Even the most patient of people get frustrated sometimes. And when your usually well-behaved dog just won’t cooperate and almost seems to be misbehaving just for the fun of it, tensions can reach boiling point.

But yelling at your dog won’t help. “While dogs are amazing creatures, they don’t and will never understand the complexities of highly stressful human emotions and yelling,” says Cat. “Dogs like to be able to predict our behaviour and yelling can be filled with mixed signals for dogs and can often frighten them, or cause them stress at the very least.”

Chiara also points out that dogs may relate yelling with being punished, especially if they then got smacked. “Yelling becomes a negative association and you might find that when you yell, your dog moves away from you,” she says.

So the next time you’re reaching the end of your tether, take a deep breath and keep a lid on your emotions. “Always remain calm around your dog. And if you’re having a party where it may be loud and boisterous, your dog may prefer to be in a separate, quiet area,” advises Cat.

  1. Inconsistent rules

The next pet peeve for our canine friends is inconsistency. Take a minute to think about how consistent you are with the rules and boundaries you set for your dog. Are they always constant and adhered to, or do you let your pooch bend them a little when he’s being especially cute? Does each member of the family make sure your dog sticks to the same rules, or does he know he can push the envelope a little further with certain people?

Unfortunately, consistency can be downright confusing for your dog. “Dogs love predictable outcomes and they feel happier and more relaxed because they know what is coming and what is expected of them. If owners are inconsistent, it creates confusion, anxiety, uncertainty and unruly behaviour,” Chiara says.

Dogs will also continue a behaviour if there is reinforcement for it, so if one person doesn’t like jumping but another allows it, your dog will always continue to jump because it has the opportunity to do it occasionally. “Think of it like a pokie machine: if you get the occasional jackpot, you get addicted to perseverance,” Chiara says.

Try to be consistent with your dog at all times. Draw up a plan and stick it on the fridge so the whole family is united in the training. Tell your visitors what you expect them to do and set your dog up to succeed by reinforcing what you want as often as you can.

  1. Not spending enough time together

Is your dog left home alone for long stretches of time? Do you struggle to find enough hours in the day to spend with your pooch? Chances are she doesn’t like this situation at all.

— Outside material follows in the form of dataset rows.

(** C5, as the code has it: [connectChat] on a client whose socket is open
    stops the heartbeat, puts the reconnect counter to 0, replaces the close
    callback of the old socket and closes it, all before it asks for the new
    chat token; the close event of the old socket then runs the replaced
    callback, which emits nothing.  No [chatDisconnected] event is emitted
    for the old connection, and no reconnect timer is made. *)
Theorem connectChat_tears_down_without_event (w : world) (s : nat) (sk : socket)
    (channelId : string) (code : Z) (reason : string) :
  channelId ≠ "" →
  chatSocket (this w) = Some s →
  sockets w !! s = Some sk →
  readyState sk = OPEN →
  let call := length (promises w) in
  let w1 := step w (CallConnectChat channelId) in
  (readyState <$> sockets w1 !! s = Some CLOSING
   ∧ chatHeartbeatInterval (this w1) = None
   ∧ (∀ i, chatHeartbeatInterval (this w) = Some i →
           (i < length (intervals w))%nat → intervals w1 !! i = Some false)
   ∧ chatReconnectAttempts (this w1) = 0
   ∧ token_requests w1 = token_requests w
   ∧ length (sockets w1) = length (sockets w)
   ∧ emitted w1 = emitted w)
  ∧ let w2 := step w1 (WsClose s code reason) in
    readyState <$> sockets w2 !! s = Some CLOSED
    ∧ chatSocket (this w2) = None
    ∧ emitted w2 = emitted w
    ∧ timers w2 = timers w
    ∧ token_requests w2 = token_requests w ++ [channelId]
    ∧ fetching w2 !! call = Some channelId
    ∧ chatChannelId (this w2) = Some channelId.
Proof.
  intros Hch Hcs Hs Hopen. apply eqb_nonempty in Hch. cbn zeta.
  set (k := ConnectChat (length (promises w)) channelId).
  set (wp := set_promises (promises w ++ [Pending]) w).
  destruct (_cleanupChatConnection_spec wp)
    as (Hra & Hhb & Hcs' & Hcc & Hmx & Hsk & Htm & Hpr & Hfe & Htr & Hse & Hem
        & Hiv & Hclr).
  set (w0 := _cleanupChatConnection wp) in *.
  assert (sockets w0 !! s = Some sk) as Hs0 by (rewrite Hsk; by open_world w).
  assert (step w (CallConnectChat channelId)
          = set_readyState s CLOSING (set_onclose s (OnCloseOfDisconnect k) w0))
    as ->.
  { assert (chatSocket (this wp) = Some s) as Hcsp by (by open_world w).
    assert (chatSocket_open w0 = Some s) as Hop.
    { unfold chatSocket_open. by rewrite Hcs', Hcsp, Hs0, Hopen. }
    simpl. unfold connectChat. rewrite Hch. fold wp. rewrite Hcsp.
    unfold disconnectChat. rewrite Hcsp.
    change (_cleanupChatConnection wp) with w0. by rewrite Hop. }
  pose proof (set_onclose_lookup s (OnCloseOfDisconnect k) _ _ Hs0) as Hs1.
  set (w1 := set_onclose s (OnCloseOfDisconnect k) w0) in *.
  pose proof (set_readyState_lookup s CLOSING _ _ Hs1) as Hs2.
  set (w2 := set_readyState s CLOSING w1) in *.
  rewrite (step_WsClose _ _ _ _ _ Hs2). cbn [onclose]. unfold onclose_of_disconnect.
  pose proof (set_readyState_lookup s CLOSED _ _ Hs2) as Hs3.
  set (w3 := set_readyState s CLOSED w2) in *.
  assert (∃ l2 l3, w2 = set_sockets l2 w0 ∧ w3 = set_sockets l3 w0
                   ∧ length l2 = length (sockets w0)) as (l2 & l3 & Hw2 & Hw3 & Hl2).
  { subst w3 w2 w1. unfold set_readyState, set_onclose.
    destruct (modify_socket_is_set_sockets s
      (λ sk, Socket (readyState sk) (OnCloseOfDisconnect k) (sock_channelId sk)
               (sock_token sk) (sock_call sk)) w0) as (l1 & -> & Hl1).
    destruct (modify_socket_is_set_sockets s
      (λ sk, Socket CLOSING (onclose sk) (sock_channelId sk)
               (sock_token sk) (sock_call sk)) (set_sockets l1 w0))
      as (l2 & -> & Hl2).
    destruct (modify_socket_is_set_sockets s
      (λ sk, Socket CLOSED (onclose sk) (sock_channelId sk)
               (sock_token sk) (sock_call sk)) (set_sockets l2 (set_sockets l1 w0)))
      as (l3 & -> & Hl3).
    exists l2, l3. open_world w0. simpl in *. repeat split; congruence. }
  subst k. unfold resume.
  split.
  - rewrite Hs2. split; [done|]. rewrite Hw2.
    assert (∀ i, chatHeartbeatInterval (this w) = Some i →
                 (i < length (intervals w))%nat → intervals w0 !! i = Some false)
      as Hclr'.
    { intros i Hi Hlt. apply Hclr; by open_world w. }
    assert (token_requests w0 = token_requests w) by (rewrite Htr; by open_world w).
    assert (emitted w0 = emitted w) by (rewrite Hem; by open_world w).
    assert (length (sockets w0) = length (sockets w)) by (rewrite Hsk; by open_world w).
    clear Hclr. open_world w0. simpl in *. repeat split; try done. congruence.
  - assert (sockets (connectChat_resumed (length (promises w)) channelId
                       (set_chatSocket None w3)) = sockets w3) as ->.
    { by open_world w3. }
    rewrite Hs3. split; [done|]. rewrite Hw3.
    assert (token_requests w0 = token_requests w) by (rewrite Htr; by open_world w).
    assert (emitted w0 = emitted w) by (rewrite Hem; by open_world w).
    assert (timers w0 = timers w) by (rewrite Htm; by open_world w).
    clear Hclr. open_world w0. simpl in *. rewrite lookup_insert_eq.
    repeat split; congruence.
Qed.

“Dogs are extremely social animals and they live in family units; they are not solitary animas so they crave attention from their owners,” Chiara says. “If you know you are going to be out all day or work long hours, consider other options such as dog day care, a dog walker, play dates with another dog, having someone pop in to visit your dog, environmental enrichment so your dog has something fun to do while at home alone all day, another dog friend or even allowing your dog to be inside so it can still surround itself with the owner’s smell.”

But the most important thing you can do is to give your pet as much attention and interaction as possible. Dogs thrive on human company. Make sure that when you spend time with your dog, it’s quality time, Cat advises. “Play games, do some training or teach them some tricks. We all know how smart dogs are, so spending time with them where they are learning with and from you is wonderful time spent with your dog.”


Understanding your dog

Chiara Perri says it’s vital to understand what your dog does and doesn’t like. “We need to work with what they like and teach them what we like by using gentle training methods where positive reinforcement is the key element. It is also very important that we understand the difference between not liking something and being very fearful or phobic of it,” she says.

Training to help overcome either of these issues will be quite different depending on the circumstances, but should always be done with a gentle and force-free approach.